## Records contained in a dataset
══════════

Lemma same_type_rank x y z a b c : let f := [x; y; z] in let n := [a; b; c] in
  two_hands f n → GetCardType f = GetCardType n →
  GetCardLogicValue z <= GetCardLogicValue y <= GetCardLogicValue x →
  GetCardLogicValue c <= GetCardLogicValue b <= GetCardLogicValue a →
  let t := GetCardType n in
  verdict t f n = (if lex_lt (rank t n) (rank t f) then 1 else 0) ∧ rank t f ≠ rank t n.
Proof.
  intros f n Hfn Et Hf Hn t. pose proof (two_cards _ _ Hfn) as Hc.
  destruct (Hc 0 0)%nat as [H0 _]; [lia..|]. destruct (Hc 1 1)%nat as [H1 _]; [lia..|].
  pose proof (type_values x y z (proj1 Hfn)) as Tf. fold f in Tf. rewrite Et in Tf. fold t in Tf.
  pose proof (type_values a b c (proj1 (proj2 Hfn))) as Tn. fold n in Tn. fold t in Tn. cbv zeta in Tf, Tn.
  specialize (Tf (proj1 Hf) (proj2 Hf)). specialize (Tn (proj1 Hn) (proj2 Hn)). clearbody t. clear Et.
  assert (∀ u, u ≠ CT_DOUBLE → u ≠ CT_SHUN_ZI → u ≠ CT_SHUN_JIN → verdict u f n = compare_values f n →
    verdict u f n = (if lex_lt (rank u n) (rank u f) then 1 else 0) ∧ rank u f ≠ rank u n) as Hval.
  { intros u N1%Z.eqb_neq N2%Z.eqb_neq N3%Z.eqb_neq ->. unfold rank. rewrite N1, N2, N3.
    split; [by apply compare_values_lex|]. cbn [orb]. congruence. }
  assert (∀ u, u = CT_SHUN_ZI ∨ u = CT_SHUN_JIN →
    verdict u f n = (if lex_lt (rank u n) (rank u f) then 1 else 0) ∧ rank u f ≠ rank u n) as Hline.
  { intros u Hu. assert (verdict u f n = compare_lines f n) as -> by (by destruct Hu as [-> | ->]).
    assert (∀ l, rank u l = [line_value l; if line_value l =? 3 then l.[1] else l.[0]]) as Hr
      by (by destruct Hu as [-> | ->]).
    rewrite !Hr. split; [by apply compare_lines_lex|]. intros [= El E]. rewrite El in E.
    destruct (line_value n =? 3); congruence. }
  destruct Tn as [[-> _]|[[-> Pn]|[[Ht _]|[[-> | ->] _]]]]; try (by apply Hval); [|by apply Hline].
  destruct Tf as [[? _]|[[_ Pf]|[[[?|?] _]|[[?|?] _]]]]; try done.
  by apply compare_pairs_lex.
Qed.

Lemma type_range x y z : 0 <= GetCardType [x; y; z] <= 5.
Proof. unfold GetCardType, CT_BAO_ZI, CT_DOUBLE, CT_SINGLE, CT_JIN_HUA, CT_SHUN_ZI, CT_SHUN_JIN. bsplit; lia. Qed.

(** The comparison without the special hands, which [GetCardType] never gives. *)
Lemma CompareCard_eq h k f n : SortCardList h = f → SortCardList k = n →
  0 <= GetCardType f <= 5 → 0 <= GetCardType n <= 5 →
  CompareCard h k =
    if negb (GetCardType f =? GetCardType n) then gt (GetCardType f) (GetCardType n)
    else verdict (GetCardType f) f n.
Proof.
  intros <- <- Rf Rn. unfold CompareCard, verdict, CT_SPECIAL in *.
  generalize dependent (GetCardType (SortCardList h)). intros ft Rf.
  generalize dependent (GetCardType (SortCardList k)). intros nt Rn.
  rewrite (proj2 (Z.eqb_neq ft 6)), (proj2 (Z.eqb_neq nt 6)) by lia.
  by rewrite (proj2 (Z.eqb_neq (nt + ft) (6 + CT_BAO_ZI))) by (unfold CT_BAO_ZI; lia).
Qed.

Lemma compare_by_strength h k : two_hands h k →
  CompareCard h k = (if lex_lt (strength k) (strength h) then 1 else 0) ∧ strength h ≠ strength k.
Proof.
  intros (Hh & Hk & Hd).
  destruct (sorted_hand h Hh) as (x & y & z & Eh & Hh' & Ph & Th & Ih & Vh).
  destruct (sorted_hand k Hk) as (a & b & c & Ek & Hk' & Pk & Tk & Ik & Vk).
  assert (two_hands [x; y; z] [a; b; c]) as Hfn.
  { split; [done|]. split; [done|]. intros e. rewrite <- Ph, <- Pk. apply Hd. }
  rewrite (CompareCard_eq h k _ _ Eh Ek) by apply type_range. unfold strength. rewrite Eh, Ek, Th, Tk.
  destruct (Z.eqb_spec (GetCardType [x; y; z]) (GetCardType [a; b; c])) as [E|Hne]; cbn [negb].
  - destruct (same_type_rank x y z a b c Hfn E Vh Vk) as [Hv Hr].
    rewrite lex_cons, E, Z.eqb_refl. split; [done|]. intros [= Er]. by apply Hr.
  - rewrite lex_cons, (proj2 (Z.eqb_neq (GetCardType [a; b; c]) _)) by congruence. split; [done|].
    intros [= E _]. by apply Hne.
Qed.

Lemma compare_verdict h k : two_hands h k →
  CompareCard h k = (if lex_lt (strength k) (strength h) then 1 else 0) ∧
  CompareCard k h = 1 - CompareCard h k.
Proof.
  intros Ht. destruct (compare_by_strength h k Ht) as [E Hne].
  destruct (compare_by_strength k h) as [E' _].
  { destruct Ht as (? & ? & Hd). split; [done|]. split; [done|]. intros c Hk Hh. by apply (Hd c). }
  split; [done|]. rewrite E, E', (lex_total _ _ Hne). by destruct (lex_lt (strength k) (strength h)).
Qed.

(** C12. Between two hands of one pack the comparison is the order of their strengths: the
    type, then the values, the pair before the single card, the best colour last; one of
    the two hands wins, and there is no draw. *)
Theorem CompareCard_strength h k : two_hands h k →
  CompareCard h k = (if lex_lt (strength k) (strength h) then 1 else 0) ∧
  CompareCard k h = 1 - CompareCard h k.
Proof. apply compare_verdict. Qed.

(** A pair of eights with the better colour, against a pair of eights with the same single. *)
Lemma CompareCard_strength_witness :
  CompareCard [8; 56; 20] [24; 40; 4] = 1 ∧ CompareCard [24; 40; 4] [8; 56; 20] = 1 - CompareCard [8; 56; 20] [24; 40; 4].
Proof.
  destruct (CompareCard_strength [8; 56; 20] [24; 40; 4]) as [E1 E2].
  - split; [split; [done|]; split; apply (bool_decide_eq_true_1 _); vm_compute; reflexivity|].
    split; [split; [done|]; split; apply (bool_decide_eq_true_1 _); vm_compute; reflexivity|].
    intros c Hc. apply (proj1 (Forall_forall (λ c, c ∉ [24; 40; 4]) [8; 56; 20])); [|done].
    apply (bool_decide_eq_true_1 _). vm_compute. reflexivity.
  - split; [|exact E2]. rewrite E1. vm_compute. reflexivity.
Defined.

(** ** The shuffle deals from one pack *)

Lemma insert_swap_perm (l : list Z) p x y : l !! p = Some x → x :: <[p := y]> l ≡ₚ y :: l.
Proof.
  intros Hp. rewrite insert_take_drop by (by eapply lookup_lt_Some).
  rewrite <- (take_drop_middle l p x Hp) at 3. solve_Permutation.
Qed.

Lemma rand_loop_perm rnd n k data : length data = 52%nat → (k + n <= 52)%nat →
  length (rand_loop rnd n k data) = n ∧ ∃ rest, rand_loop rnd n k data ++ rest ≡ₚ take (52 - k) data.
Proof.
  revert k data. induction n as [|n IH]; intros k data Hl Hk.
  { split; [done|]. by exists (take (52 - k) data). }
  cbn [rand_loop]. set (p := Z.to_nat _).
  assert (p < 52 - k)%nat as Hp by (unfold p; lia).
  destruct (lookup_lt_is_Some_2 data p) as [x Ex]; [lia|].
  destruct (lookup_lt_is_Some_2 data (52 - S k)) as [y Ey]; [lia|].
  rewrite (aget_lookup _ _ _ Ex), (aget_lookup _ _ _ Ey).
  destruct (IH (S k) (<[p := y]> data)) as [Hlen [rest Hr]]; [by rewrite length_insert|lia|].
  split; [cbn [length]; lia|]. exists rest. cbn [app]. rewrite Hr.
  replace (52 - k)%nat with (S (52 - S k)) by lia. rewrite (take_S_r _ _ _ Ey).
  destruct (decide (p = 52 - S k)%nat) as [E|Hne].
  - rewrite take_insert_ge by lia. assert (x = y) as -> by (rewrite E in Ex; congruence).
    solve_Permutation.
  - rewrite take_insert_lt by lia. rewrite <- Permutation_cons_append.
    apply insert_swap_perm. by rewrite lookup_take_lt by lia.
Qed.

Lemma three_pack_NoDup : NoDup m_cbCardListData.
Proof. apply (bool_decide_eq_true_1 _). vm_compute. reflexivity. Qed.

Lemma rand_deal rnd n : (0 < n <= 52)%nat →
  length (RandCardList rnd n) = n ∧ NoDup (RandCardList rnd n) ∧ Forall card (RandCardList rnd n).
Proof.
  intros Hn. unfold RandCardList. replace (Nat.max 1 n) with n by lia.
  destruct (rand_loop_perm rnd n 0 m_cbCardListData) as [Hl [rest Hr]]; [done|lia|].
  rewrite take_ge in Hr by done. split; [done|]. pose proof three_pack_NoDup as Hnd. rewrite <- Hr in Hnd.
  apply NoDup_app in Hnd as (Hnd & _ & _). split; [done|].
  apply Forall_forall. intros c Hc. unfold card. rewrite <- Hr. apply elem_of_app. by left.
Qed.

(** The shuffle deals as many cards as asked, all of the pack and none twice, whatever
    [rand()] gives. *)
Theorem RandCardList_deal rnd n : (0 < n <= 52)%nat →
  length (RandCardList rnd n) = n ∧ NoDup (RandCardList rnd n) ∧ Forall card (RandCardList rnd n).
Proof. apply rand_deal. Qed.

Lemma RandCardList_deal_witness :
  length (RandCardList (λ i, 7 * Z.of_nat i) 6) = 6%nat ∧ NoDup (RandCardList (λ i, 7 * Z.of_nat i) 6) ∧
  Forall card (RandCardList (λ i, 7 * Z.of_nat i) 6).
Proof. apply (RandCardList_deal (λ i, 7 * Z.of_nat i) 6). lia. Defined.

══════════

## EXERCISE GOAL
Check each line of the entries for "replace" and copy those that have it.

## EXERCISE RESPONSE
  replace (52 - k)%nat with (S (52 - S k)) by lia. rewrite (take_S_r _ _ _ Ey).
  intros Hn. unfold RandCardList. replace (Nat.max 1 n) with n by lia.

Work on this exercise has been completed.